Nancy Weaver and her sons were found dead in their respective beds, and there were no signs of a struggle, Monthei said. Police said Davis Weaver was found in bed with his wife.
Monthei said investigators had not immediately determined a motive. But the father, a longtime guidance counselor at an elementary school in Wilmington, Del., had been on leave from his job since March, school secretary Paula Booker said. She declined to say why he was on leave.
Abortion restriction ruled unconstitutional
A Virginia law banning a type of late-term abortion is unconstitutional because it lacks an exception to protect a woman’s health, a divided federal appeals panel ruled Friday.
The 2-1 decision by a panel of the 4th U.S. Circuit Court of Appeals upheld a 2003 ruling by a Richmond federal judge that said the law was “unconstitutional on its face.”
The state could ask the Supreme Court or the full appeals court – one of the most conservative in the country – to review the panel’s decision.
The Center for Reproductive Rights had challenged the law banning a procedure generally performed in the second or third trimester in which a fetus is partially delivered before being aborted.

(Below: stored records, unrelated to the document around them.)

(* ===== verification/Gic3Props.v ===== *)
(** * Gic3Props: queue consistency of the emulated GICv3

    The controller as an instance of [IntQueues], what its operations keep, and the controller as a state machine. *)
From stdpp Require Import list.
From S2P Require Import Prelude Bits Vm VgicState VgicDist IntQueues Gic3State Gic3Lr Gic3Dist.

#[export] Instance g3_queues : QueueOps G3 VgicInt VgicCpuPriv := {
  privs := cpu_priv; set_privs := with_priv; shared := spis; set_shared := with_spis;
  p_ints := priv_ints; set_p_ints := put_priv_ints;
  q_list := fun b p => if b then pend_list p else act_list p;
  q_put := fun b l p => if b then put_pend_list l p else put_act_list l p;
  q_flag := fun b i => if b then in_pend i else in_act i;
  q_set := fun b x i => if b then set_in_pend_state x i else set_in_act_state x i;
}.
#[export] Instance g3_queue_laws : QueueLaws g3_queues.
Proof. split; try done; by intros [] []. Qed.

Definition q3_bit (b : bool) (i : VgicInt) : bool := if b then pending (state i) else active (state i).
Abbreviation g3_inv := (queues_ok (Q:=g3_queues)).
Abbreviation ref_ok vcpu r := (local (vcpu_id vcpu) r).

(** ** The primitives *)

Lemma g3_keeps_upd_int r f : (forall i b, q_flag b (f i) = q_flag b i) -> m_keeps g3_inv (upd_int r f).
Proof. exact (keeps_q_upd_int (Q:=g3_queues) r f). Qed.
Lemma g3_keeps_upd_priv c f :
  (forall p, priv_ints (f p) = priv_ints p) -> (forall b p, q_list b (f p) = q_list b p) -> m_keeps g3_inv (upd_priv c f).
Proof. exact (keeps_q_upd_priv (Q:=g3_queues) c f). Qed.
#[export] Hint Extern 4 (m_keeps g3_inv (upd_int _ _)) => (apply g3_keeps_upd_int; by intros ? []) : keeps.
#[export] Hint Extern 4 (m_keeps g3_inv (upd_priv _ _)) => (apply g3_keeps_upd_priv; [done|by intros []]) : keeps.
#[export] Hint Extern 5 (m_keeps _ _) => (apply reads_keeps; solve [reads_tac]) : keeps.

Lemma g3_keeps_update_int_list vcpu r : ref_ok vcpu r -> m_keeps g3_inv (update_int_list vcpu r).
Proof.
  intros Hr. apply keeps_bind; [|intros _].
  - exact (keeps_update_q (Q:=g3_queues) true (q3_bit true) vcpu r Hr).
  - exact (keeps_update_q (Q:=g3_queues) false (q3_bit false) vcpu r Hr).
Qed.

Lemma g3_reads_read_int r : m_reads (read_int r).
Proof. unfold read_int. reads_tac. Qed.
Lemma g3_reads_read_priv c : m_reads (read_priv c).
Proof. unfold read_priv. reads_tac. Qed.
#[export] Hint Resolve g3_reads_read_int g3_reads_read_priv : reads.
Lemma g3_reads_gich_lr i : m_reads (gich_lr i).
Proof. unfold gich_lr. reads_tac. Qed.
Lemma g3_reads_gich_hcr : m_reads gich_hcr.
Proof. unfold gich_hcr. reads_tac. Qed.
Lemma g3_reads_get_gpr i : m_reads (get_gpr i).
Proof. unfold get_gpr. reads_tac. Qed.
Lemma g3_reads_curr_lrs c i : m_reads (cpu_priv_curr_lrs c i).
Proof. unfold cpu_priv_curr_lrs. reads_tac. Qed.
Lemma g3_reads_get_int v i : m_reads (get_int v i).
Proof. unfold get_int, cpu_priv_interrupt, vgicd_interrupt. reads_tac. Qed.
Lemma g3_reads_owns v r : m_reads (vgic_owns v r).
Proof. unfold vgic_owns. reads_tac. Qed.
Lemma g3_reads_is_hw r : m_reads (vgic_int_is_hw r).
Proof. unfold vgic_int_is_hw. reads_tac. Qed.
#[export] Hint Resolve g3_reads_gich_lr g3_reads_gich_hcr g3_reads_get_gpr g3_reads_curr_lrs g3_reads_get_int g3_reads_owns g3_reads_is_hw : reads.
Lemma g3_reads_gich_get_lr core r : m_reads (gich_get_lr core r).
Proof. unfold gich_get_lr. reads_tac. Qed.
#[export] Hint Resolve g3_reads_gich_get_lr : reads.
Lemma g3_reads_get_state core r : m_reads (vgic_get_state core r).
Proof. unfold vgic_get_state. reads_tac. Qed.
#[export] Hint Resolve g3_reads_get_state : reads.

Lemma g3_keeps_emit e : m_keeps g3_inv (emit e).
Proof. by apply keeps_q_modify. Qed.
Lemma g3_keeps_set_hcr v : m_keeps g3_inv (gich_set_hcr v).
Proof. by apply keeps_q_modify. Qed.
#[export] Hint Resolve g3_keeps_emit g3_keeps_set_hcr : keeps.
Lemma g3_keeps_set_lr i v : m_keeps g3_inv (gich_set_lr i v).
Proof. unfold gich_set_lr. keeps_tac. Qed.
Lemma g3_keeps_set_gpr i v : m_keeps g3_inv (set_gpr i v).
Proof. unfold set_gpr. keeps_tac. Qed.
Lemma g3_keeps_set_curr_lrs c i v : m_keeps g3_inv (set_cpu_priv_curr_lrs c i v).
Proof. unfold set_cpu_priv_curr_lrs. keeps_tac. Qed.
Lemma g3_keeps_get_owner v r : m_keeps g3_inv (vgic_int_get_owner v r).
Proof. unfold vgic_int_get_owner. keeps_tac. Qed.
Lemma g3_keeps_yield core v r : m_keeps g3_inv (vgic_int_yield_owner core v r).
Proof. unfold vgic_int_yield_owner. keeps_tac. Qed.
#[export] Hint Resolve g3_keeps_set_lr g3_keeps_set_gpr g3_keeps_set_curr_lrs g3_keeps_get_owner g3_keeps_yield g3_keeps_update_int_list : keeps.

(** ** Pointers handed out are in order *)

Definition opt_ok (vcpu : Vcpu) (o : option iref) : Prop := forall r, o = Some r -> ref_ok vcpu r.

Lemma g3_yields_get_int vcpu id : m_yields g3_inv (opt_ok vcpu) (get_int vcpu id).
Proof.
  intros s o s' Hs E. assert (s' = s) as -> by (by eapply g3_reads_get_int). split; [done|].
  intros r ->. unfold get_int in E.
  destruct (Z.ltb_spec id GIC_PRIVINT_NUM); [|destruct (_ && _); [|done]].
  - apply m_bind_inv in E as (p & s1 & _ & E). destruct (in_bounds (priv_ints p) id) eqn:Eb; [|done].
    injection E as <- _. apply in_bounds_spec in Eb. unfold GIC_PRIVINT_NUM in *. simpl. lia.
  - unfold vgicd_interrupt, m_bind, m_get in E. destruct (in_bounds (spis s) _) eqn:Eb; [|done].
    injection E as <-. apply in_bounds_spec in Eb. simpl. lia.
Qed.

Lemma g3_keeps_get_int {A} vcpu id (k : option iref -> M G3 A) :
  m_keeps g3_inv (k None) -> (forall r, ref_ok vcpu r -> m_keeps g3_inv (k (Some r))) ->
  m_keeps g3_inv (m_bind (get_int vcpu id) k).
Proof.
  intros Hn Hs. eapply yields_bind; [apply g3_yields_get_int|]. intros [r|] Ho; [apply Hs; by apply Ho|done].
Qed.

(** The smallest by a key is an element of the list, or the one to start from. *)
Lemma min_from_elem key l : forall best r, min_from key l best = Some (Some r) -> r ∈ l \/ exists k, best = Some (r, k).
Proof.
  induction l as [|x l IH]; intros best r; simpl.
  - destruct best as [[b k]|]; [|done]. intros [= ->]. by right; exists k.
  - destruct (key x) as [k|]; [|done]. simpl. intros [?|[k' E]]%IH; [by left; right|].
    destruct best as [[b kb]|]; [case_match|]; simplify_eq; try (by left; left). right. by exists k'.
Qed.

Lemma min_by_key_inv l s o s' : min_by_key l s = Ret o s' -> s' = s /\ (forall r, o = Some r -> r ∈ l).
Proof.
  unfold min_by_key, m_bind, m_get. destruct (min_from (spill_key s) l None) as [o'|] eqn:E; [|done].
  intros [= <- <-]. split; [done|]. intros r ->. by destruct (min_from_elem _ _ _ _ E) as [?|[? ?]].
Qed.

(** The spilled interrupts of a vCPU: its queues, or part of them. *)
Lemma keeps_spilled {A} vcpu (f : VgicCpuPriv -> list iref) (k : option iref -> M G3 A) :
  (forall p r, r ∈ f p -> r ∈ pend_list p ++ act_list p) ->
  m_keeps g3_inv (k None) -> (forall r, ref_ok vcpu r -> m_keeps g3_inv (k (Some r))) ->
  m_keeps g3_inv (let! p := read_priv (vcpu_id vcpu) in m_bind (min_by_key (f p)) k).
Proof.
  intros Hf Hn Hk s a s' Hs (p & s1 & E & E')%m_bind_inv. apply (q_read_priv_inv (Q:=g3_queues)) in E as [-> Ep].
  apply m_bind_inv in E' as (o & s2 & E & E'). apply min_by_key_inv in E as [-> Ho].
  destruct o as [r|]; [|by eapply Hn]. eapply (Hk r); [|exact Hs|exact E'].
  specialize (Ho r eq_refl). apply (Hf p), elem_of_app in Ho as [Ho|Ho].
  - by apply (q_local _ _ _ _ (Hs _ p true Ep)).
  - by apply (q_local _ _ _ _ (Hs _ p false Ep)).
Qed.

Lemma g3_keeps_opt_Some {A B} f (a : A) (k : A -> M G3 B) : m_keeps g3_inv (k a) -> m_keeps g3_inv (m_bind (m_opt f (Some a)) k).
Proof. done. Qed.
Lemma g3_keeps_opt_None {A B} f (k : A -> M G3 B) : m_keeps g3_inv (m_bind (m_opt f None) k).
Proof. by intros s a s'. Qed.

Abortion opponents call the procedure “partial-birth abortion.” The Virginia statute called it “partial-birth infanticide.”
Opponents of the law argued that it was written so broadly that it would outlaw some of the most common and safe abortion procedures.
U.S. District Judge Richard L. Williams blocked enforcement of the law the day it went into effect in 2003, calling it a “no-brain case.” Six months later, he declared the law unconstitutional.
Navajos beat veto of same-sex marriage ban
The Navajo Nation’s tribal government voted Friday to override its president’s veto of a measure banning same-sex marriage on the nation’s largest Indian reservation.
The Dine Marriage Act of 2005 defines marriage as a relationship between a man and a woman. It also prohibits plural marriages as well as marriage between parents and children, grandparents and grandchildren, brothers and sisters and other close relatives.
Dine is the Navajos’ name for themselves.
“In the traditional Navajo ways, gay marriage is a big no-no,” said Kenneth Maryboy, a delegate from Montezuma Creek, Utah. “It all boils down to the circle of life. We were put on the earth to produce offspring.”
The Tribal Council vote was 62-14, with 12 delegates abstaining or absent, to override Navajo President Joe Shirley Jr.’s veto last month.